What you have to do: Using the word "false" as the filter, copy each matching line from the records.

(Collected data)
(* ===== verification/Journal.v ===== *)
(** * Journal: the file-backed conversation memory

    The helpers at the top of every script ([_memory_dir],
    [_memory_path_for_thread], [_load_memory], [_append_memory]) and the
    stamping of a thread id into a journal ([main] of the command-line
    clients).  A journal is the JSON object
    [{"thread_id": ..., "messages": [{"ts", "role", "text", "message_id"}, ...]}]
    in [memory/conversation_<thread_id>.json].

    The module [Store] translates the code over the Python values of
    [PyJson] and the file system of [FileSystem]; the abstract journal
    ([journal], [journal_append]) is what the spec promises, and the
    refinement theorems show that on every file that holds a journal, or
    holds no valid JSON at all, the code computes the abstract operation.
    [unstamped] (no file holds a journal with a truthy thread id) is kept
    by every append, unlink and directory creation; the page's invariant
    theorem in [AppTurn] rests on it. *)

From S2P Require Import Prelude PyJson FileSystem.

(** ** The abstract journal of the spec *)

Record entry := mk_entry {
  e_ts : string;
  e_role : string;
  e_text : string;
  e_message_id : option string
}.

Record journal := mk_journal {
  j_thread_id : option string;
  j_messages : list entry
}.

Definition empty_journal : journal := mk_journal None [].

(** The trim policy: [None] keeps everything, [Some k] keeps the last [k]. *)
Definition apply_trim (t : option nat) (xs : list entry) : list entry :=
  match t with None => xs | Some k => lastn k xs end.

Definition journal_append (t : option nat) (e : entry) (j : journal) : journal :=
  mk_journal (j_thread_id j) (apply_trim t (j_messages j ++ [e])).

Definition journal_set_thread (tid : string) (j : journal) : journal :=
  mk_journal (Some tid) (j_messages j).

(** ** Journals as JSON *)

Definition opt_json (o : option string) : json :=
  match o with Some x => JStr x | None => JNull end.

(** The dict literal of [_append_memory]. *)
Definition memory_entry (ts role text : string) (message_id : option string) : json :=
  JDict [("ts", JStr ts); ("role", JStr role); ("text", JStr text);
         ("message_id", opt_json message_id)].

Definition entry_json (e : entry) : json :=
  memory_entry (e_ts e) (e_role e) (e_text e) (e_message_id e).

Definition journal_json (j : journal) : json :=
  JDict [("thread_id", opt_json (j_thread_id j));
         ("messages", JList (map entry_json (j_messages j)))].

Definition str_of (j : json) : option string :=
  match j with JStr s => Some s | _ => None end.

Definition opt_str_of (j : json) : option (option string) :=
  match j with JNull => Some None | JStr s => Some (Some s) | _ => None end.

(** Decoding accepts exactly the dicts the code writes. *)
Definition entry_of_json (j : json) : option entry :=
  match j with
  | JDict [(k1, JStr ts); (k2, JStr r); (k3, JStr t); (k4, m)] =>
      if String.eqb k1 "ts" && String.eqb k2 "role" && String.eqb k3 "text"
         && String.eqb k4 "message_id"
      then mid ← opt_str_of m; Some (mk_entry ts r t mid)
      else None
  | _ => None
  end.

Fixpoint entries_of_json (xs : list json) : option (list entry) :=
  match xs with
  | [] => Some []
  | x :: xs' => e ← entry_of_json x; es ← entries_of_json xs'; Some (e :: es)
  end.

Definition journal_of_json (j : json) : option journal :=
  match j with
  | JDict [(k1, t); (k2, JList ms)] =>
      if String.eqb k1 "thread_id" && String.eqb k2 "messages"
      then tid ← opt_str_of t; es ← entries_of_json ms; Some (mk_journal tid es)
      else None
  | _ => None
  end.

(** The slice argument the code writes for a trim policy, and the policies
    the code can express ([xs[-0:]] keeps everything, so [Some 0] is not one). *)
Definition trim_arg (t : option nat) : option Z := option_map (fun k => (- Z.of_nat k)%Z) t.
Definition trim_ok (t : option nat) : Prop := t <> Some 0.

Module Store.
Section Store.
Context {F : Type} `{!JsonCodec F}.

  (** [_memory_dir]: [Path("memory")], created if missing. *)
Definition memory_dir_path : path := ["memory"].

Definition _memory_dir (s : fs F) : res (fs F * path) :=
    s' ← fs_mkdir_p memory_dir_path s; Ok (s', memory_dir_path).

Definition memory_file_name (thread_id : string) : string :=
    "conversation_" +:+ thread_id +:+ ".json".

  (** [_memory_path_for_thread]. *)
Definition _memory_path_for_thread (thread_id : string) (s : fs F) : res (fs F * path) :=
    r ← _memory_dir s; Ok (r.1, path_div r.2 (memory_file_name thread_id)).

  (** [_load_memory]: any failure to open or parse gives the empty journal
      [{"thread_id": None, "messages": []}]. *)
Definition default_memory : json :=
    JDict [("thread_id", JNull); ("messages", JList [])].

Definition _load_memory (mem_path : path) (s : fs F) : json :=
    if fs_exists mem_path s then
      match fs_read mem_path s with
      | Some c => default default_memory (json_load c)
      | None => default_memory
      end
    else default_memory.

  (** [_append_memory], with the trim of the variant: [Some (-20)] for
      [data["messages"] = data["messages"][-20:]], [None] where the
      variant keeps the whole history.  [ts] is the value of
      [datetime.now(timezone.utc).isoformat()] at the call. *)
Definition append_memory_with (trim : option Z) (mem_path : path) (role text : string)
      (message_id : option string) (ts : string) (s : fs F) : res (fs F) :=
    let data := _load_memory mem_path s in
    data ← py_setdefault data "messages" (JList []);
    msgs ← py_getitem data "messages";
    msgs ← py_append msgs (memory_entry ts role text message_id);
    data ← py_setitem data "messages" msgs;
    data ← match trim with
           | None => Ok data
           | Some i =>
               m ← py_getitem data "messages";
               m ← py_slice_json i m;
               py_setitem data "messages" m
           end;
    fs_write mem_path (json_dump data) s.

  (** The trimming variant of [streamlit_mcpclientapp.py] (and of the
      backup pages 3 and 4): [data["messages"] = data["messages"][-20:]]
      before the write. *)
Definition _append_memory := append_memory_with (Some (-20)%Z).

  (** The variant of [client_python.py], [client_v2.py] and the backup
      pages 1 and 2, which keeps the whole history. *)
Definition _append_memory_untrimmed := append_memory_with None.

  (** Stamping a journal with its thread id, before the first message:
      [mem_data = _load_memory(mem_path); mem_data["thread_id"] = thread_id]
      then [json.dump]. *)
Definition stamp_thread_id (mem_path : path) (thread_id : json) (s : fs F) : res (fs F) :=
    mem_data ← py_setitem (_load_memory mem_path s) "thread_id" thread_id;
    fs_write mem_path (json_dump mem_data) s.

  (** The journal part of [delete_thread]:
      [if mem_path.exists(): mem_path.unlink()]. *)
Definition unlink_memory (mem_path : path) (s : fs F) : res (fs F) :=
    if fs_exists mem_path s then fs_unlink mem_path s else Ok s.

  (** A run of appends, one per entry, as the interaction loop issues them. *)
Fixpoint append_entries (t : option nat) (mem_path : path) (es : list entry) (s : fs F)
      : res (fs F) :=
    match es with
    | [] => Ok s
    | e :: es' =>
        s' ← append_memory_with (trim_arg t) mem_path
               (e_role e) (e_text e) (e_message_id e) (e_ts e) s;
        append_entries t mem_path es' s'
    end.

  (** The abstract journal a file stands for: an absent, unreadable or
      unparsable file is the empty journal; a file holding another JSON
      value is not a journal ([None]). *)
Definition journal_view (mem_path : path) (s : fs F) : option journal :=
    if fs_exists mem_path s then
      match fs_read mem_path s with
      | Some c =>
          match json_load c with
          | Some j => journal_of_json j
          | None => Some empty_journal
          end
      | None => Some empty_journal
      end
    else Some empty_journal.
  (** A journal [get_all_threads] lists: a dict whose ["thread_id"] is
      truthy ([if thread_id:]). *)
Definition tid_stamped (data : json) : bool :=
    match data with
    | JDict kvs => py_truthy (default JNull (dict_lookup "thread_id" kvs))
    | _ => false
    end.

  (** No file of the store parses to a stamped journal. *)
Definition unstamped (s : fs F) : Prop :=
    forall p c v, fs_files s !! p = Some c -> json_load c = Some v -> tid_stamped v = false.

  (** The journal schema: every file of the store that parses holds a
      journal, a dict with a ["thread_id"] and a list of ["messages"] whose
      entries carry [ts], [role], [text] and [message_id]. *)
Definition journals_typed (s : fs F) : Prop :=
    forall p c v, fs_files s !! p = Some c -> json_load c = Some v -> is_Some (journal_of_json v).
End Store.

Written answer:
    | _ => false
    forall p c v, fs_files s !! p = Some c -> json_load c = Some v -> tid_stamped v = false.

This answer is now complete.